If you think sexuality is a choice your absolutely wrong, I'm 100% sure someone wouldn't choose a harder lifestyle just to be beaten down about it. Yes we're not born gay, but the sexual attraction between two girls or a guy and a girl is the exact same. For instance, say you survey 50 people and ask who likes bannas and who likes apples some will say apples some will say bannas and some will say both. Now survey them again and ask about their sexual preference some will say there straight some will say they are bisexual and some will say they are gay. That one gay person may have said they like apples and so might you. In reality we are all the same no matter what we like who we like, this particular thing is not a choice. You may not like nuts but you don't choose to not like them that's just the way you are and you can't change that. For those people who say being gay is a choice why don't you stop thinking about yourself once in awhile and think about what it would be like to be in their shoes, if u were gay you'd do everything to change it because of the people out there who push down on the the weaker ones because their more vulnerable, I'm sure if a gay person would do anything to change their sexuality. They definitely didn't choose it. Let that ponder your mine for a few minutes. Now another scenario if you've ever been bullied you know that it doesn't feel good that bully will do anything to make you feel bad and that is exactly what the world is doing to the Lbgtq community they are bullying them, do every possible thing to stop them from living how they want loving who they want because they have accepted the fact that they like the same sex and all in all stopping them from marrying the ones they love. What Is the point why can't you let them live how they want. Why do you have to try so hard to punish them and hurt innocent people. Why can't they live a happy life like you do. Is there a reason for this.


Hello, I would like to join this Debate with you.

Please note before we proceed, I would like to bring to your attention that I do not have any prejudices against sexuality, and I believe each human has their own preferences and settings. However I believe that Sexuality is a choice, and that is what I would like to debate with you.

I would also like to state that even if you do not have a counter-argument, I would prefer to see a round of "I have no counter argument" as opposed to a forfeited round.

Debate :

I Believe that Sexuality is a Choice.

You provided an example regarding apples and bananas - I would like to use this in my Example.

Very accurately, you pointed out that one person who is actually gay, may have picked apple while another straight person also picked apple. This very argument is proof that regardless of tastes or backgrounds, people prefer different things, and will do them.
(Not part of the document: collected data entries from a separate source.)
(** * wenv: passing the environment from WSL to Windows programs

    A shallow embedding of [wenv.go] (the launcher, which runs on the Linux
    side) and of the helper program [wenvhelper] (which runs on the Windows
    side), with the properties of the path translation, of the policy table,
    of the collection of the environment, of the exec retry loop and of the
    helper's exit code.

    Go strings are byte strings: they are embedded as [string], whose
    characters are the 256 values of [ascii].  A Go [map[string]T] is a
    [gmap string T].  A Go function returning [(string, error)] returns a
    pair [string * option error], the error being [None] for Go's [nil].

    [wenv.go] comes in two revisions, which differ in the path translation and
    in the call of [syscall.Exec]:
    - [MntRoot]: the drive pattern is the fixed [^(/mnt)?/([a-z])(/|$)] and
      [syscall.Exec] is retried on [ENOMEM];
    - [WslConf]: the mount root is read from [/etc/wsl.conf] on first use and
      [syscall.Exec] is called once.
    What the two revisions share is defined once, in sections whose variables
    are the parts that differ. *)

From Stdlib Require Import ZArith Ascii String List Lia Bool.
From stdpp Require Import base option list strings gmap fin_maps.

Local Open Scope char_scope.
Local Open Scope string_scope.

(** ** Results of Go code that can panic *)

(** An index or a slice expression out of range is a run-time panic: the
    program prints a stack trace and exits with status 2. *)
Inductive outcome (A : Type) : Type :=
| Ok (a : A)
| Panic.
Arguments Ok {A} a.
Arguments Panic {A}.

(** Go's [error] values built by this program. *)
Inductive error : Type :=
| errors_New (msg : string).

(** ** The functions of Go's package [strings] that the program calls *)

Module GoStrings.

(** The double quote, byte 34. *)
Definition dquote : ascii := "034".

(** [strings.HasPrefix(s, prefix)]. *)
Fixpoint HasPrefix (s prefix : string) {struct prefix} : bool :=
  match prefix with
  | "" => true
  | String p prefix' =>
      match s with
      | "" => false
      | String c s' => Ascii.eqb c p && HasPrefix s' prefix'
      end
  end.

(** [s[len(prefix):]] when [s] starts with [prefix]. *)
Fixpoint CutPrefix (s prefix : string) {struct prefix} : option string :=
  match prefix with
  | "" => Some s
  | String p prefix' =>
      match s with
      | "" => None
      | String c s' => if Ascii.eqb c p then CutPrefix s' prefix' else None
      end
  end.
(* ===== verification/Names.v ===== *)
(** * Names: hostnames, addresses, tokens and identities

    The validated text types at the edge of the program: [PublicHostname] and
    [ServerHostname] ([src/hostname.rs]), [ServerAddress]
    ([src/server_address.rs]), [ControlAddress] ([src/control_address.rs]), the
    opaque Control tokens ([src/opaque_control_token.rs], [src/tunnel_id.rs]) and
    the hexadecimal [ClientIdentity] ([src/identity.rs]). *)

From Stdlib Require Import Ascii ZArith Lia.
From stdpp Require Import base strings numbers gmap list.
From S2P Require Import Prelude Text.

Local Open Scope Z_scope.

(** ** Hostnames *)
Module Hostname.

Inductive PublicHostnameError : Type :=
| Empty | TooLong | EmptyLabel | LabelTooLong | InvalidCharacter
| LeadingOrTrailingHyphen | Wildcard | IpLiteral | RawUnicode.

#[export] Instance PublicHostnameError_eq_dec : EqDecision PublicHostnameError.
Proof. solve_decision. Defined.

Definition normalize_public_hostname (hostname : bytes) : bytes :=
  List.map to_ascii_lowercase (trim_end_matches "."%char hostname).

Definition starts_with (c : u8) (s : bytes) : bool :=
  match s with b :: _ => byte_eqb b c | [] => false end.
Definition ends_with (c : u8) (s : bytes) : bool := starts_with c (rev s).

Definition hostname_byte (b : u8) : bool :=
  is_ascii_lowercase b || is_ascii_digit b || byte_eqb b "-"%char.

(** The body of the loop over the labels. *)
Definition validate_label (label : bytes) : result PublicHostnameError unit :=
  _ ← reject_if (bool_decide (label = [])) EmptyLabel;
  _ ← reject_if (63 <? len label) LabelTooLong;
  _ ← reject_if (starts_with "-"%char label || ends_with "-"%char label) LeadingOrTrailingHyphen;
  reject_if (negb (forallb hostname_byte label)) InvalidCharacter.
Sexuality I have a feeling you believe is something that a person has when they are born (Please correct if this assumption is wrong, I can modify to cover this) - I cry false to this. I believe that this develops due to a persons own tastes, and is affected by their own likes. (Unproven, no one has monitored a persons interests as they grow) - This goes around things such as if the person has preferences to Tall people, muscles, brains, hair color, beliefs, etc.

Now, those decisions are all subconscious, i.e. it is happening in the background without the person knowing this directly. However to act upon those decisions, THAT is a choice. I am not stating this as in they have chosen to like a certain person, but to physically react to their urges - that is the choice.

I am not saying the above statement ignorantly, as I have myself had to make this choice (I am straight, so there was not additional pressure of peer judgement). However until the point that I was confident enough in myself, I never acted on those urges - It doesn't mean that my sexuality was non-existent, just I Chose not to action.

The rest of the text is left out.